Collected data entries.

Segment Open

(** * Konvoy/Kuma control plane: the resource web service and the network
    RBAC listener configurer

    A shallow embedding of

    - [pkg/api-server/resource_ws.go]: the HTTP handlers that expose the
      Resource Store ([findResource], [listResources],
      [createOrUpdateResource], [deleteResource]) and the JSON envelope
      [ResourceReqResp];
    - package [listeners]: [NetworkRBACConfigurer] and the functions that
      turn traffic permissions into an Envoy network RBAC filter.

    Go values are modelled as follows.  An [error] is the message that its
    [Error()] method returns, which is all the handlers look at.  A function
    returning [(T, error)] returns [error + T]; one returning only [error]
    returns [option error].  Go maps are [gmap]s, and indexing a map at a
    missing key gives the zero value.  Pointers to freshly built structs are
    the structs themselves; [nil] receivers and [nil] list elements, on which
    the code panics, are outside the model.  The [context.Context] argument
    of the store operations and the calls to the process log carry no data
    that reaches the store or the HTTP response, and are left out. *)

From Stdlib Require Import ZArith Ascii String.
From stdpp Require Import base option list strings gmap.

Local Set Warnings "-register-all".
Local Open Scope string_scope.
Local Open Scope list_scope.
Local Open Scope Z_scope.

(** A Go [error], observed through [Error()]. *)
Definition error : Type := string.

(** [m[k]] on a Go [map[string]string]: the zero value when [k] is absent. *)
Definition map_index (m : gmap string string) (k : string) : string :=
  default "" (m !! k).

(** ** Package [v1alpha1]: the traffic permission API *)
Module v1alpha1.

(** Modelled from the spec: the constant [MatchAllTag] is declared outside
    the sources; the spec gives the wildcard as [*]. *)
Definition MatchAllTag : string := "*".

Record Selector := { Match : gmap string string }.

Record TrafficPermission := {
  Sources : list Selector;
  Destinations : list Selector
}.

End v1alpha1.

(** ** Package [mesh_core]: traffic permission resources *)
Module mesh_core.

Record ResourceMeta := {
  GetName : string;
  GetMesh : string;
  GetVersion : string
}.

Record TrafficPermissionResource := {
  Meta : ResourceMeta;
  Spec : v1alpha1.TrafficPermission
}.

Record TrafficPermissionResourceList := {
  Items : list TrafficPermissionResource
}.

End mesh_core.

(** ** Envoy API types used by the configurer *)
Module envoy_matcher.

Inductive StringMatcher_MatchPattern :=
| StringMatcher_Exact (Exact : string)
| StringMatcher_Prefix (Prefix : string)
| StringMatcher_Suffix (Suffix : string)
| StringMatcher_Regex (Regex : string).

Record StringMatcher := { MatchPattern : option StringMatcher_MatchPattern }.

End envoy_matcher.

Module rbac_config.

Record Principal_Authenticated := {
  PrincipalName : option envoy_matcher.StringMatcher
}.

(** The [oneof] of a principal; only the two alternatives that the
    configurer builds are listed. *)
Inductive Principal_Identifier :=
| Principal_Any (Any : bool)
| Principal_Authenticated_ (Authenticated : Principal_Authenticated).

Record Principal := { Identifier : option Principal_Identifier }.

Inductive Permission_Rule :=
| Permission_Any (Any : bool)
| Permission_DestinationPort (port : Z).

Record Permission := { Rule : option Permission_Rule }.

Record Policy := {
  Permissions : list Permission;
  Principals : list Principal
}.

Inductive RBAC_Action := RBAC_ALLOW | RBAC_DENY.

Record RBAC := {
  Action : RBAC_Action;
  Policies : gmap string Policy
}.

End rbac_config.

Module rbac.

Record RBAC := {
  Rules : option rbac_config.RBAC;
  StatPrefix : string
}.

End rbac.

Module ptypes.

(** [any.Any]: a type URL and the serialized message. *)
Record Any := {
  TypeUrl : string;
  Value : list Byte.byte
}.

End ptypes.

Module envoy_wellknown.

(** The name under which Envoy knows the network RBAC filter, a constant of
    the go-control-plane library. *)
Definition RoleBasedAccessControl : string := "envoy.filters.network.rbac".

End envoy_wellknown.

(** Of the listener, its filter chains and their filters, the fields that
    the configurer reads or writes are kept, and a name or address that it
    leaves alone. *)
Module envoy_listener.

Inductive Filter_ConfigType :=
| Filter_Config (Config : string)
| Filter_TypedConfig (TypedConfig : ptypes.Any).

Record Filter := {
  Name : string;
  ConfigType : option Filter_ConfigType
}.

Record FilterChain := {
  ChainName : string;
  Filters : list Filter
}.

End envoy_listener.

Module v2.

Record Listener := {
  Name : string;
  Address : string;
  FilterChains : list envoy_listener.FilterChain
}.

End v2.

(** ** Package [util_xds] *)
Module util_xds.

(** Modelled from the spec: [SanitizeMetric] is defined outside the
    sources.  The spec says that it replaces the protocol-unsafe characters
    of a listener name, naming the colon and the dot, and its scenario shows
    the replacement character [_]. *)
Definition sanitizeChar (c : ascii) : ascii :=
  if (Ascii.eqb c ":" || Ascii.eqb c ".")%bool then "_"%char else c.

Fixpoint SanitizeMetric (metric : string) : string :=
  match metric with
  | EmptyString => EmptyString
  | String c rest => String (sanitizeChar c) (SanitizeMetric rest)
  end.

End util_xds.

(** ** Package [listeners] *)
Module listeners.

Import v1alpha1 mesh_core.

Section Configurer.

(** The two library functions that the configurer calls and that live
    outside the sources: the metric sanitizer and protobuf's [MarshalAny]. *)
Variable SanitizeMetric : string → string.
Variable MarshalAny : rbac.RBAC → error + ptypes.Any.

Segment Closed
Segment Open

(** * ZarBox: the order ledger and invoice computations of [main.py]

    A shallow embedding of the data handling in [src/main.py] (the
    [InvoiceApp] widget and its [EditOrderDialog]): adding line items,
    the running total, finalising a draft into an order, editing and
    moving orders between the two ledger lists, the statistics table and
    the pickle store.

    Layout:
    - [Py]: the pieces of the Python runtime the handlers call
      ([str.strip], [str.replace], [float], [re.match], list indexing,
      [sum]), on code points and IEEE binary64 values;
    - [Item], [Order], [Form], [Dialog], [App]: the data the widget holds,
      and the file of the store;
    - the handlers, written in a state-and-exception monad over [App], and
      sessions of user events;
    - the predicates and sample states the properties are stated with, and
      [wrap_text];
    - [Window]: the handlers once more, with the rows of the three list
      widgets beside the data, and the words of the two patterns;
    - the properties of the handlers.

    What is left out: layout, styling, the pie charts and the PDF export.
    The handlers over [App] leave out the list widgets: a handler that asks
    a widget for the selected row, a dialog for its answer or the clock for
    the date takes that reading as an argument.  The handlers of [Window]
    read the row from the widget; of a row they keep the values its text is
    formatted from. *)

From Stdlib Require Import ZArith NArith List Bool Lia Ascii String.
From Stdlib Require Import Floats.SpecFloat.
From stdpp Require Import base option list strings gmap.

Segment Closed

Exercise directions.
Find all lines holding the word "SanitizeMetric" in the records above and copy them.

Solution for this problem.
(** Modelled from the spec: [SanitizeMetric] is defined outside the
Fixpoint SanitizeMetric (metric : string) : string :=
  | String c rest => String (sanitizeChar c) (SanitizeMetric rest)
Variable SanitizeMetric : string → string.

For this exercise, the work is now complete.